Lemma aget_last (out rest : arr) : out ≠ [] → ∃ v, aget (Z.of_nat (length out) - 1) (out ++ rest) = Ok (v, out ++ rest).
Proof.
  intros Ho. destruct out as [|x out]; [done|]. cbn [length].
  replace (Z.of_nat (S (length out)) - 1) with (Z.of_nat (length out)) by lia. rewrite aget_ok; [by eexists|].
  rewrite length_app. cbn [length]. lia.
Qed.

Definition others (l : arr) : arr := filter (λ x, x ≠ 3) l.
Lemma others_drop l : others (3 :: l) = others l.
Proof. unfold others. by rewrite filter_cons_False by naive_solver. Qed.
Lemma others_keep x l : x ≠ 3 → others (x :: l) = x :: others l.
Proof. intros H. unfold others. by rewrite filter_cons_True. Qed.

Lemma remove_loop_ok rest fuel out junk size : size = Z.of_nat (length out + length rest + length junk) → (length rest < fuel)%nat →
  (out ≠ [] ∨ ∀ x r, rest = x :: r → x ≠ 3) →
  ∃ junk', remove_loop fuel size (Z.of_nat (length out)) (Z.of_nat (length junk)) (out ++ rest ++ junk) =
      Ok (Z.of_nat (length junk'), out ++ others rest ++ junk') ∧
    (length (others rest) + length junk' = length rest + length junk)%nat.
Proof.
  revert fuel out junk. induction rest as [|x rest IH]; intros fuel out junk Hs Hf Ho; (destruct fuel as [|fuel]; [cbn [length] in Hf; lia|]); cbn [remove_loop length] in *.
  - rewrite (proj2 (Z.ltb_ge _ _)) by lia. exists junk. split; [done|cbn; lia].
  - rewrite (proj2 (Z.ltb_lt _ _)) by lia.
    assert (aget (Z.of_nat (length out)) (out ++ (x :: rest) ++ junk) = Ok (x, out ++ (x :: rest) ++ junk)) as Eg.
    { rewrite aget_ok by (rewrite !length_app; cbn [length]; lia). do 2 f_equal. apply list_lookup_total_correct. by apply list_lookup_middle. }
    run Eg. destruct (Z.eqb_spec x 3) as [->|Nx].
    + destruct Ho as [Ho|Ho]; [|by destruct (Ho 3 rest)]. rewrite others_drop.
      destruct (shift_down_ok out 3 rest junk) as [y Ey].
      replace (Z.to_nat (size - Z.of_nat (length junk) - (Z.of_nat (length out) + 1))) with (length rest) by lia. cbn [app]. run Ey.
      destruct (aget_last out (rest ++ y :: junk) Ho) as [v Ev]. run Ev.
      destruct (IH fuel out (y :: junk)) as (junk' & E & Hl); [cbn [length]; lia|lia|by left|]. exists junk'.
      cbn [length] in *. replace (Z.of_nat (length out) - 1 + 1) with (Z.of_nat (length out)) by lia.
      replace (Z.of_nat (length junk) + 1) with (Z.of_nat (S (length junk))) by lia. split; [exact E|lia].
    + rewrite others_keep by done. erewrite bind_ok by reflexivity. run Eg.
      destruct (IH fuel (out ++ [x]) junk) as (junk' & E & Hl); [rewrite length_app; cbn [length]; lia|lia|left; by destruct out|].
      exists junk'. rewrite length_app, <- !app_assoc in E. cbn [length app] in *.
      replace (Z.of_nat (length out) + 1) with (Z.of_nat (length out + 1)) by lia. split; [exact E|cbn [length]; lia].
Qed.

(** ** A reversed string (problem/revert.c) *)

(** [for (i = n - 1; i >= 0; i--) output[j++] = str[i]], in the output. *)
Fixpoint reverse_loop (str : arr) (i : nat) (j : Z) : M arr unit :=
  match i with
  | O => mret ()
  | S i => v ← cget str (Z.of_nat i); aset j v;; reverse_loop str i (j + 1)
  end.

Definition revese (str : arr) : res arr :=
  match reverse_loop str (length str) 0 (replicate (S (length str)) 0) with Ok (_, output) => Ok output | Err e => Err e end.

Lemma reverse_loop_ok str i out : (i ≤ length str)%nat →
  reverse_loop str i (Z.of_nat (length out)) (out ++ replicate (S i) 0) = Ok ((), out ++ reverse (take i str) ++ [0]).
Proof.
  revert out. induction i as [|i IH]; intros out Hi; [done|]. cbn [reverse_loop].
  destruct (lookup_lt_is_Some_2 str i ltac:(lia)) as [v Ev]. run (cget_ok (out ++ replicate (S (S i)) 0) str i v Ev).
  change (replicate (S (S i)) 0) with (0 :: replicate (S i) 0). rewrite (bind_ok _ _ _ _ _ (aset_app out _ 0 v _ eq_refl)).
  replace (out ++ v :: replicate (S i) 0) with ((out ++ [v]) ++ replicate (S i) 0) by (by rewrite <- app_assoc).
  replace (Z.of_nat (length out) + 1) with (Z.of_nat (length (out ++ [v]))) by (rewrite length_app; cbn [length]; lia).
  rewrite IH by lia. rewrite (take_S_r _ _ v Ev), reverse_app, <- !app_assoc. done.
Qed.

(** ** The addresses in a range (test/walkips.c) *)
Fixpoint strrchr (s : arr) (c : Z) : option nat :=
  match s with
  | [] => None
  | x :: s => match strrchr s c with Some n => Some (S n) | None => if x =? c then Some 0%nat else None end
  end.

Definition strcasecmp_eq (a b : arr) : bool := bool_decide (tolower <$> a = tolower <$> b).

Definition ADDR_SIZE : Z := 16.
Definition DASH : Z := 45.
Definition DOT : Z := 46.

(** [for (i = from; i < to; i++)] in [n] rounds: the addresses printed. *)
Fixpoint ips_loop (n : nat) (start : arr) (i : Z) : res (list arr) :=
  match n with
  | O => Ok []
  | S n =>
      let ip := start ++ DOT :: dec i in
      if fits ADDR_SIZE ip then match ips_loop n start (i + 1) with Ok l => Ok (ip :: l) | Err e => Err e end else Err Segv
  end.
* * * * * * * * *
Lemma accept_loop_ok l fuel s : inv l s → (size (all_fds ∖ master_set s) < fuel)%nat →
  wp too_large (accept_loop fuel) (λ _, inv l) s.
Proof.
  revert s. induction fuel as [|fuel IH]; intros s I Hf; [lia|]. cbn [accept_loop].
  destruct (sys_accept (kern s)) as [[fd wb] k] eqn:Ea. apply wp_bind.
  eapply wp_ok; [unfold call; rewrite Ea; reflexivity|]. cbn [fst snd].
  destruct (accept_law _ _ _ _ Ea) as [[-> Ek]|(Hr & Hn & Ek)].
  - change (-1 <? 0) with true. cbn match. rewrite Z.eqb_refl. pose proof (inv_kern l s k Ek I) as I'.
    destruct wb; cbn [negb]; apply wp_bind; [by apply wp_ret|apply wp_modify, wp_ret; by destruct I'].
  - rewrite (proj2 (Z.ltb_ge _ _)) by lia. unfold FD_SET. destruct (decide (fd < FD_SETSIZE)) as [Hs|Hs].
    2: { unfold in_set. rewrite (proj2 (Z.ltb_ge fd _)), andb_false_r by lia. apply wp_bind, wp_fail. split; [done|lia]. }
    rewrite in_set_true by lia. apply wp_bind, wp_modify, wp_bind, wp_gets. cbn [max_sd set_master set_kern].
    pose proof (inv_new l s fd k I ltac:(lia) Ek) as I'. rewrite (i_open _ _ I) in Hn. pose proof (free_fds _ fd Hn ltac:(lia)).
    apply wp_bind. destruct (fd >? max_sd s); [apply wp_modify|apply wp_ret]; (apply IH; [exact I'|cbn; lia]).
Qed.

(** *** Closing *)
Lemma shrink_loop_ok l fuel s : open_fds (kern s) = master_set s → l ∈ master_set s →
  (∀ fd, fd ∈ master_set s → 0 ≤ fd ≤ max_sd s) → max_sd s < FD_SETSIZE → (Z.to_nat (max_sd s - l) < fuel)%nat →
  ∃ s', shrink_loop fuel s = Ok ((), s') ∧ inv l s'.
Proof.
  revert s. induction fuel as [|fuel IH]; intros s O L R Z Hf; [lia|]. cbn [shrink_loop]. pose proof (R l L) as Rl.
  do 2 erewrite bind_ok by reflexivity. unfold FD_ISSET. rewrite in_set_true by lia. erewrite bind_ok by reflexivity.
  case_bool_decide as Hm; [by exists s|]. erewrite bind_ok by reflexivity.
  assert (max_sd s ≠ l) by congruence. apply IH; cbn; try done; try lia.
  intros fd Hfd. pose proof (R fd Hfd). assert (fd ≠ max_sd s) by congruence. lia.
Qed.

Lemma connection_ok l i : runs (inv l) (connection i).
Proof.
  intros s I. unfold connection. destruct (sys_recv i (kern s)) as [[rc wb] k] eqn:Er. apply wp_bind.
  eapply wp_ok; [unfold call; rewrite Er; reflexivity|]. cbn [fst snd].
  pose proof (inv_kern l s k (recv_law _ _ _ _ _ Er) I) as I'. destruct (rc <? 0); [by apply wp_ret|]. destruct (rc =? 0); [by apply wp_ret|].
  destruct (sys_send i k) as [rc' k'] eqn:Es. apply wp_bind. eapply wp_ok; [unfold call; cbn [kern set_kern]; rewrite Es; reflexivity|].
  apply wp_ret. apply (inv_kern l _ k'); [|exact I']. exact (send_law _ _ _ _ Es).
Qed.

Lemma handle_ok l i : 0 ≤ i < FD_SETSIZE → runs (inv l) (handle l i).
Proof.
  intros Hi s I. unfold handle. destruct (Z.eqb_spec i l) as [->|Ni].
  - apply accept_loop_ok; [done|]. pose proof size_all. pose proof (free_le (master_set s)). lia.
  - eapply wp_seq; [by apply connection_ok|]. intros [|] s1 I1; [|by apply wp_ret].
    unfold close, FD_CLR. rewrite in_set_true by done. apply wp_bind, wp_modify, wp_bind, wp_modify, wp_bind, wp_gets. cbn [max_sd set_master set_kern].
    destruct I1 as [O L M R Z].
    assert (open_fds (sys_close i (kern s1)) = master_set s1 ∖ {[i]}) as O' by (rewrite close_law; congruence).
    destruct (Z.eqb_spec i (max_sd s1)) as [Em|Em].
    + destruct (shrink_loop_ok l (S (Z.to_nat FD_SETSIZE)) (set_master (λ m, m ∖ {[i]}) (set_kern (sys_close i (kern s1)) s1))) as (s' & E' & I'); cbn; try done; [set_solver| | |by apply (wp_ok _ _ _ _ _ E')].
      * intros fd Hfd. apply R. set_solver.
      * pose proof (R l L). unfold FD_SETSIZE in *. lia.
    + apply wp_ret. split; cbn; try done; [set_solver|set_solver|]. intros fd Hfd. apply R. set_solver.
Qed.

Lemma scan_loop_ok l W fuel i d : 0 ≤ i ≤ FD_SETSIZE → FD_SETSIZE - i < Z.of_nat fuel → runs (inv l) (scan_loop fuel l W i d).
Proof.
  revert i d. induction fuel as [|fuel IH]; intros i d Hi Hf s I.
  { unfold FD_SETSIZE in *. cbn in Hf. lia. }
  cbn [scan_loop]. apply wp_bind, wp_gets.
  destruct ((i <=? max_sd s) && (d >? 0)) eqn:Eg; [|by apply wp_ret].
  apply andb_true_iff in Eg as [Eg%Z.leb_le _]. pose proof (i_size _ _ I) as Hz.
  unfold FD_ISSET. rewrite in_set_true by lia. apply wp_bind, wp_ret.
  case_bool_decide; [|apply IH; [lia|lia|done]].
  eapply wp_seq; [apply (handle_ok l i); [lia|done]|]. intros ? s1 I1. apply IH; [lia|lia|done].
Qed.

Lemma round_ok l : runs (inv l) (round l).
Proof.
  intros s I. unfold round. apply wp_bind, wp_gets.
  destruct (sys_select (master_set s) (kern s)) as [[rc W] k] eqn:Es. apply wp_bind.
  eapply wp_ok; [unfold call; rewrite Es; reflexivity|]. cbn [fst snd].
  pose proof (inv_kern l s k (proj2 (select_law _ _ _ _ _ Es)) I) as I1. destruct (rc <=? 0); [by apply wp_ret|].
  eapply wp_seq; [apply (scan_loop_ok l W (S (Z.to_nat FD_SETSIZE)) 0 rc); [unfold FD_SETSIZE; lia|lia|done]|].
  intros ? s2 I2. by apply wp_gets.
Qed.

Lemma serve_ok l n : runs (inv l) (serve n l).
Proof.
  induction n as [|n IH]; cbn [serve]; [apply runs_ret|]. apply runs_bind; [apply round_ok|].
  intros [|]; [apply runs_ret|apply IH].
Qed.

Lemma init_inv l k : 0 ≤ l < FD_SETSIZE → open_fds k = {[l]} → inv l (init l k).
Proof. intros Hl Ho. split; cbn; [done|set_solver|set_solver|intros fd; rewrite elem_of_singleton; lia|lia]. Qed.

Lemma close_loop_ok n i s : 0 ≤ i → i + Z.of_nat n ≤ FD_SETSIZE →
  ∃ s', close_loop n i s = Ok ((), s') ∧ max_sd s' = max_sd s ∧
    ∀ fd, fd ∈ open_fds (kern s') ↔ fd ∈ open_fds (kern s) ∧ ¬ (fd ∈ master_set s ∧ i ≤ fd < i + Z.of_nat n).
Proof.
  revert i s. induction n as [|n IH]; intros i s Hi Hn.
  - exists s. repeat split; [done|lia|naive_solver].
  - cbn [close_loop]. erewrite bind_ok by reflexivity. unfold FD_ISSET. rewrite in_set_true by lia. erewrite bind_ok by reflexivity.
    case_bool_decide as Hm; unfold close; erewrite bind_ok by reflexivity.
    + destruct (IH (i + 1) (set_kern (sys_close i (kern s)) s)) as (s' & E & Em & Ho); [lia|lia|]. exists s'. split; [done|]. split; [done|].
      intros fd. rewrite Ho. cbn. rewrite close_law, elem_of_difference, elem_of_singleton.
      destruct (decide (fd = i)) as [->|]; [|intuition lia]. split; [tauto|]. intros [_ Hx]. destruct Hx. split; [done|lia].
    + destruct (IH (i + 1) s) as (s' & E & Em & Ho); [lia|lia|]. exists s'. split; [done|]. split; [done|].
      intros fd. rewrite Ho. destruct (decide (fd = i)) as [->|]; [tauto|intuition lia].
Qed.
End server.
* * * * * * * * *
§ WHAT THE TASK ASKS
Going through the records above, state how many lines include the word "tauto", and give no other text.

§ RESPONSE TO THE EXERCISE
2